Its strategy to mitigate any further decline in oil prices is similar to last year, when it slashed the number of days it holds inventory for by 30%, Managing Director Mohd Ibrahimnuddin Mohd Yunus said in a December 31 interview.
The company operates the country’s biggest network of retail stations and supplies fuel to factories, vessels and airplanes - - leaving the value of its fuel inventories vulnerable to oil price drops.
“We constantly manage our inventory at an optimal level,” Mohd Ibrahimnuddin said at his office at the Petronas twin towers in Kuala Lumpur. “At these levels, we were able to ride out crude oil prices that have dropped significantly.”
Shares of Petronas Dagangan climbed 45% in 2015, the best performer on the 30-member benchmark FTSE Bursa Malaysia KLCI Index, which fell 3.9%.
Meanwhile, Brent crude, the benchmark for half the world’s oil, capped its biggest two-year decline on record amid a global oversupply.
The company’s stock price dropped 4.9% to 23.64 ringgit in Kuala Lumpur yesterday as the KLCI retreated the most since August. “What they do now is, they try to enhance their margins by shortening the inventory days,” said Teh Kian Yeong, an analyst at K&N Kenanga Holdings Bhd.
“They try to cut costs to help their bottom line.”

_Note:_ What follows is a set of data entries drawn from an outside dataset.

(** [text LIKE pattern]: [%] matches any run of characters, [_] any one
    character, a backslash makes the next pattern character literal, and
    a pattern that ends in a lone backslash is an error once the match
    reaches it. *)
Fixpoint like (pattern text : string) {struct pattern} : like_result :=
  match pattern with
  | EmptyString =>
      match text with EmptyString => LikeTrue | _ => LikeFalse end
  | String "%" pattern' =>
      (fix scan (t : string) : like_result :=
         match like pattern' t with
         | LikeFalse =>
             match t with
             | EmptyString => LikeFalse
             | String _ t' => scan t'
             end
         | r => r
         end) text
  | String "_" pattern' =>
      match text with
      | EmptyString => LikeFalse
      | String _ text' => like pattern' text'
      end
  | String "\" pattern' =>
      match text with
      | EmptyString => LikeFalse
      | String a text' =>
          match pattern' with
          | EmptyString => LikeError
          | String c pattern'' =>
              if Ascii.eqb a c then like pattern'' text' else LikeFalse
          end
      end
  | String c pattern' =>
      match text with
      | EmptyString => LikeFalse
      | String a text' =>
          if Ascii.eqb a c then like pattern' text' else LikeFalse
      end
  end.

(** [text ILIKE pattern] *)
Definition ilike (text pattern : string) : like_result :=
  like (lower pattern) (lower text).

(** [CAST(text AS BOOLEAN)]: surrounding blanks are dropped, letter case
    is ignored, and the accepted spellings are the non-empty prefixes of
    [true], [false], [yes] and [no], then [on], [of], [off], [1], [0]. *)
Definition cast_boolean (text : string) : option bool :=
  let v := lower (rtrim (ltrim text)) in
  if String.eqb v "" then None
  else if String.prefix v "true" then Some true
  else if String.prefix v "false" then Some false
  else if String.prefix v "yes" then Some true
  else if String.prefix v "no" then Some false
  else if String.eqb v "on" then Some true
  else if String.eqb v "of" || String.eqb v "off" then Some false
  else if String.eqb v "1" then Some true
  else if String.eqb v "0" then Some false
  else None.

Inductive numeric : Type :=
| Finite (mantissa exponent : Z)
| NaN
| Infinity (negative : bool).

(** [CAST(text AS NUMERIC)], decimal syntax: blanks, a sign, digits with
    at most one decimal point and at least one digit, an optional
    exponent, blanks; or [NaN], [Infinity], [inf] in any letter case. *)
Definition cast_numeric (text : string) : option numeric :=
  let numstart := ltrim text in
  let '(negative, cp) := read_sign numstart in
  let signed (v : Z) := if negative then - v else v in
  match cp with
  | String c _ =>
      if is_digit c || Ascii.eqb c "." then
        let '(whole, nwhole, rest) := read_digits cp 0 0 in
        let '(mant, nfrac, ndigits, rest) :=
          match rest with
          | String "." rest' =>
              let '(m, nfrac, rest'') := read_digits rest' whole 0 in
              (m, nfrac, nwhole + nfrac, rest'')
          | _ => (whole, 0, nwhole, rest)
          end in
        if ndigits =? 0 then None
        else
          match rest with
          | String e rest' =>
              if Ascii.eqb e "e" || Ascii.eqb e "E" then
                let '(eneg, rest'') := read_sign rest' in
                let '(ex, nex, rest''') := read_digits rest'' 0 0 in
                if (nex =? 0) || negb (all_space rest''') then None
                else Some (Finite (signed mant)
                                  ((if eneg then - ex else ex) - nfrac))
              else if all_space rest then Some (Finite (signed mant) (- nfrac))
              else None
          | EmptyString => Some (Finite (signed mant) (- nfrac))
          end
      else
        let tail (n : nat) (s : string) :=
          substring n (String.length s - n)%nat s in
        if String.eqb (lower (substring 0 3 numstart)) "nan" then
          if all_space (tail 3%nat numstart) then Some NaN else None
        else if String.eqb (lower (substring 0 8 cp)) "infinity" then
          if all_space (tail 8%nat cp) then Some (Infinity negative) else None
        else if String.eqb (lower (substring 0 3 cp)) "inf" then
          if all_space (tail 3%nat cp) then Some (Infinity negative) else None
        else None
  | EmptyString => None
  end.

(** [numeric = val] for a finite [val], on exact decimals.  This is the
    comparison the database makes for a Python [int] within 64 bits.  The
    driver sends a larger [int] as BIGINT all the same, which raises, and
    a [float] as double precision, where numbers that differ only past
    the precision of a double compare equal: there the model does not
    speak for the database. *)
Definition numeric_eqb (x : numeric) (mantissa exponent : Z) : bool :=
  match x with
  | Finite m e =>
      let low := Z.min e exponent in
      m * 10 ^ (e - low) =? mantissa * 10 ^ (exponent - low)
  | _ => false
  end.

Section Search.

(** Python's [json.dumps], and the text PostgreSQL prints for a [jsonb]
    array or object. *)
Variable json_dumps : json -> string.
Variable jsonb_container_out : json -> string.

(** The body of the loop over [body.query.items()]. *)
Definition compile_item (key : string) (val : json) : clause :=
  let path := split "." key in
  match val with
  | JStr s =>
      if contains_char "*" s then ILike path (replace "*" "%" s)
      else EqText path s
  | JBool b => EqBoolean path b
  | JNum mantissa exponent => EqNumeric path mantissa exponent
  | JNull => IsNull path
  | _ => EqText path (json_dumps val)
  end.

Definition build_clauses (body : SearchDatamodel) : list clause :=
  match sd_kinds body with
  | Some ((_ :: _) as kinds) => [KindIn kinds]
  | _ => []
  end
  ++ map (fun item : string * json => compile_item item.1 item.2)
         (sd_query body).

(** [jsonb_extract_path_text]: SQL NULL for a missing path and for JSON
    [null], a string without its quotes, anything else as printed. *)
Definition jsonb_extract_path_text (payload : dict) (path : list string)
  : option string :=
  match jsonb_extract_path (JObj payload) path with
  | None => None
  | Some JNull => None
  | Some (JStr s) => Some s
  | Some (JBool true) => Some "true"
  | Some (JBool false) => Some "false"
  | Some (JNum mantissa exponent) => Some (numeric_out mantissa exponent)
  | Some v => Some (jsonb_container_out v)
  end.

(** A clause on one row, in SQL's three-valued logic: [Return None] is
    NULL, and a failed cast or a malformed pattern raises [DataError]. *)
Definition eval_clause (c : clause) (node : Node.t) : Result (option bool) :=
  let expr := jsonb_extract_path_text (Node.payload node) in
  match c with
  | KindIn kinds =>
      Return (Some (bool_decide (Node.kind node ∈ kinds)))
  | ILike path pattern =>
      match expr path with
      | None => Return None
      | Some text =>
          match ilike text pattern with
          | LikeTrue => Return (Some true)
          | LikeFalse => Return (Some false)
          | LikeError => Raise DataError
          end
      end
  | EqText path val =>
      match expr path with
      | None => Return None
      | Some text => Return (Some (String.eqb text val))
      end
  | EqBoolean path val =>
      match expr path with
      | None => Return None
      | Some text =>
          match cast_boolean text with
          | Some b => Return (Some (Bool.eqb b val))
          | None => Raise DataError
          end
      end
  | EqNumeric path mantissa exponent =>
      match expr path with
      | None => Return None
      | Some text =>
          match cast_numeric text with
          | Some x => Return (Some (numeric_eqb x mantissa exponent))
          | None => Raise DataError
          end
      end
  | IsNull path =>
      match expr path with
      | None => Return (Some true)
      | Some _ => Return (Some false)
      end
  end.

(** [WHERE c1 AND ... AND cn] on one row: the row passes when every
    clause is true; clauses are evaluated in order up to the first one
    that is not. *)
Fixpoint where_ (clauses : list clause) (node : Node.t) : Result bool :=
  match clauses with
  | [] => Return true
  | c :: clauses' =>
      match eval_clause c node with
      | Raise e => Raise e
      | Return (Some true) => where_ clauses' node
      | Return _ => Return false
      end
  end.

(** The scan behind [db.scalars(q).all()]: rows in table order, stopping
    once [limit] rows have passed. *)
Fixpoint scan (clauses : list clause) (rows : list (UUID * Node.t))
    (limit : option nat) : Result (list NodeOut.t) :=
  match rows with
  | [] => Return []
  | (id, node) :: rows' =>
      match limit with
      | Some O => Return []
      | _ =>
          match where_ clauses node with
          | Raise e => Raise e
          | Return false => scan clauses rows' limit
          | Return true =>
              match scan clauses rows' (Nat.pred <$> limit) with
              | Raise e => Raise e
              | Return found =>
                  Return (NodeOut.mk id (Node.kind node) (Node.created_at node)
                            (Node.updated_at node) (Node.payload node) :: found)
              end
          end
      end
  end.

Definition search_nodes (body : SearchDatamodel) : M (list NodeOut.t) :=
  let clauses := build_clauses body in
  rows <- query (fun d => map_to_list (nodes d)) ;;
  match sd_limit body with
  | None => fun w => (scan clauses rows None, w)
  | Some n =>
      if n <? 0 then raise DataError
      else fun w => (scan clauses rows (Some (Z.to_nat n)), w)
  end.

End Search.

(** ** Sample data

    A validator for the keyword [required] alone, with which the endpoints
    can be run on concrete worlds. *)
Module Sample.

Definition required_keys (schema : dict) : list string :=
  match assoc "required" schema with
  | Some (JArr items) =>
      omap (fun item => match item with JStr key => Some key | _ => None end)
           items
  | _ => []
  end.

Definition missing (schema payload : dict) : list string :=
  List.filter (fun key => match assoc key payload with
                          | None => true
                          | Some _ => false
                          end)
              (required_keys schema).

Definition iter_errors (schema payload : dict) : list ValidationError.t :=
  map (fun key =>
         {| ValidationError.message := "'" ++ key ++ "' is a required property";
            ValidationError.path := [];
            ValidationError.schema_path := [JStr "required"];
            ValidationError.validator := "required";
            ValidationError.validator_value :=
              JArr (map JStr (required_keys schema));
            ValidationError.instance := JObj payload;
            ValidationError.schema := JObj schema |})
      (missing schema payload).

Definition str (err : ValidationError.t) : string :=
  ValidationError.message err.

Definition unlink_raises (path : string) : bool := false.

(** A string of the value holds the character U+0000. *)
Fixpoint has_nul (value : json) : bool :=
  match value with
  | JStr s => contains_char "000" s
  | JArr items => existsb has_nul items
  | JObj members =>
      existsb (fun member : string * json =>
                 let '(key, v) := member in
                 contains_char "000" key || has_nul v) members
  | _ => false
  end.

(** PostgreSQL refuses U+0000 in the strings of a JSONB value. *)
Definition jsonb_error (payload : dict) : option Exception :=
  if has_nul (JObj payload) then Some DataError else None.

Definition person_schema : dict :=
  [("type", JStr "object"); ("required", JArr [JStr "name"; JStr "active"])].

Definition ada : dict := [("name", JStr "Ada"); ("active", JBool true)].

Definition ada_inactive : dict := [("name", JStr "Ada"); ("active", JBool false)].

(** A payload the person schema accepts, with U+0000 inside the name. *)
Definition ada_nul : dict :=
  [("name", JStr (String "A" (String "000" "da"))); ("active", JBool true)].

Definition empty_db : Database :=
  {| kinds := ∅; edges_kinds := ∅; nodes := ∅; edges := ∅; attachments := ∅ |}.

(** Kind [person] and one node of that kind, created at instant 1000. *)
Definition person_world : World :=
  {| db :=
       {| kinds := {[ "person" := person_schema ]};
          edges_kinds := ∅;
          nodes := {[ 7%N := Node.mk "person" ada 1000 1000 ]};
          edges := ∅;
          attachments := ∅ |};
     files := ∅ |}.

(** Kinds [a] and [b], edge kind [(a, b, link)], node 1 of kind [a] and
    node 2 of kind [b]; node 1 has the edge to node 2 and one attachment
    whose file exists. *)
Definition graph_world : World :=
  {| db :=
       {| kinds := {[ "a" := []; "b" := [] ]};
          edges_kinds := {[ ("a", "b", "link") ]};
          nodes := {[ 1%N := Node.mk "a" [] 10 10; 2%N := Node.mk "b" [] 20 20 ]};
          edges := {[ (1%N, 2%N, "link") := 30 ]};
          attachments :=
            {[ 5%N := Attachment.mk 1%N "text/plain" "doc.txt" "1/5" 40 ]} |};
     files := {[ "1/5" ]} |}.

Overseas investors pulled 19.5bn ringgit ($4.5bn) from Malaysian stocks in 2015, more than double 2014 outflows, as the plunge in crude eroded the government’s income and the ringgit depreciated about 19% against the US dollar.
The fuel retailer’s performance last year was also partly due to its policy of paying about 50% of its after-tax income as dividend, which leads investors to view it as a defensive stock, Mohd Ibrahimnuddin said.

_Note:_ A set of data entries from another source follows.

(** What the fallback does populate: the publisher, year, language, country
    scope, summary, indicators and evidence level are non-blank strings for
    every path.  (The two titles are not: they are empty when nothing of
    the stem is left.) *)
Theorem fallback_populates_all_but_titles (self : DocumentCataloguer) (file_path : Path.t) :
  List.forallb
    (fun field => populated (Dict.get (get_fallback_metadata self file_path) field))
    ["publisher"; "year"; "language"; "country_scope"; "summary";
     "indicators_covered"; "evidence_level"] = true.
Proof.
  unfold get_fallback_metadata.
  set (filename := Path.stem file_path).
  set (path_str := PyStr.lower (Path.str file_path)).
  cbn [List.forallb Dict.get]. unfold keq, string_keyeq.
  assert (Hpub : populated (Some (VStr (detect_publisher publishers filename path_str))) = true).
  { unfold publishers. cbn [detect_publisher].
    repeat match goal with
           | |- context [if ?c then _ else _] => destruct c; [reflexivity|]
           end.
    reflexivity. }
  assert (Hyear : populated (Some (VStr (match Re.search_year filename with
                                         | Some y => y
                                         | None => "Unknown"
                                         end))) = true).
  { destruct (Re.search_year filename) as [y|] eqn:E; [|reflexivity].
    exact (@search_year_populated filename false y E). }
  assert (Hlang : populated (Some (VStr
            (if any_in ["fr"; "french"; "français"] filename then "FR"
             else if any_in ["es"; "spanish"; "español"] filename then "ES"
             else if any_in ["ar"; "arabic"] filename then "AR"
             else "EN"))) = true).
  { repeat match goal with
           | |- context [if ?c then _ else _] => destruct c; [reflexivity|]
           end.
    reflexivity. }
  repeat match goal with
         | |- context [String.eqb ?a ?b] =>
             let r := eval vm_compute in (String.eqb a b) in
             change (String.eqb a b) with r; cbv iota
         end.
  rewrite Hpub, Hyear, Hlang. reflexivity.
Qed.

(** The fallback title is empty for every stem made of separators and
    four-digit words only. *)
Example fallback_title_empty_more :
  clean_title "2011" = "" /\ clean_title "___" = "" /\ clean_title "2011-2012" = ""
  /\ clean_title "sphere_2011" = "Sphere".
Proof. repeat split; reflexivity. Qed.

Its dividend yield averaged 2.63% to 3.05% in the three financial years through 2014, according to data compiled by Bloomberg.
The company may spend about 400mn ringgit on capital expenditure in 2016, Mohd Ibrahimnuddin said. That’s on the lower end of its annual spending of 400mn ringgit to 500mn ringgit in past years and reflects a cautious outlook for this year, he said. Most of the spending will be used to add 15 to 20 petrol stations its network of more than 1,000 across Malaysia, he said.
Other than oil prices, the the biggest challenge will come from the resiliency of the Malaysian economy. The World Bank in December lowered its forecast for the country’s 2016 economic growth to 4.5%, from an earlier outlook of 4.7%.
“Our business depends on the economy,” Mohd Ibrahimnuddin said.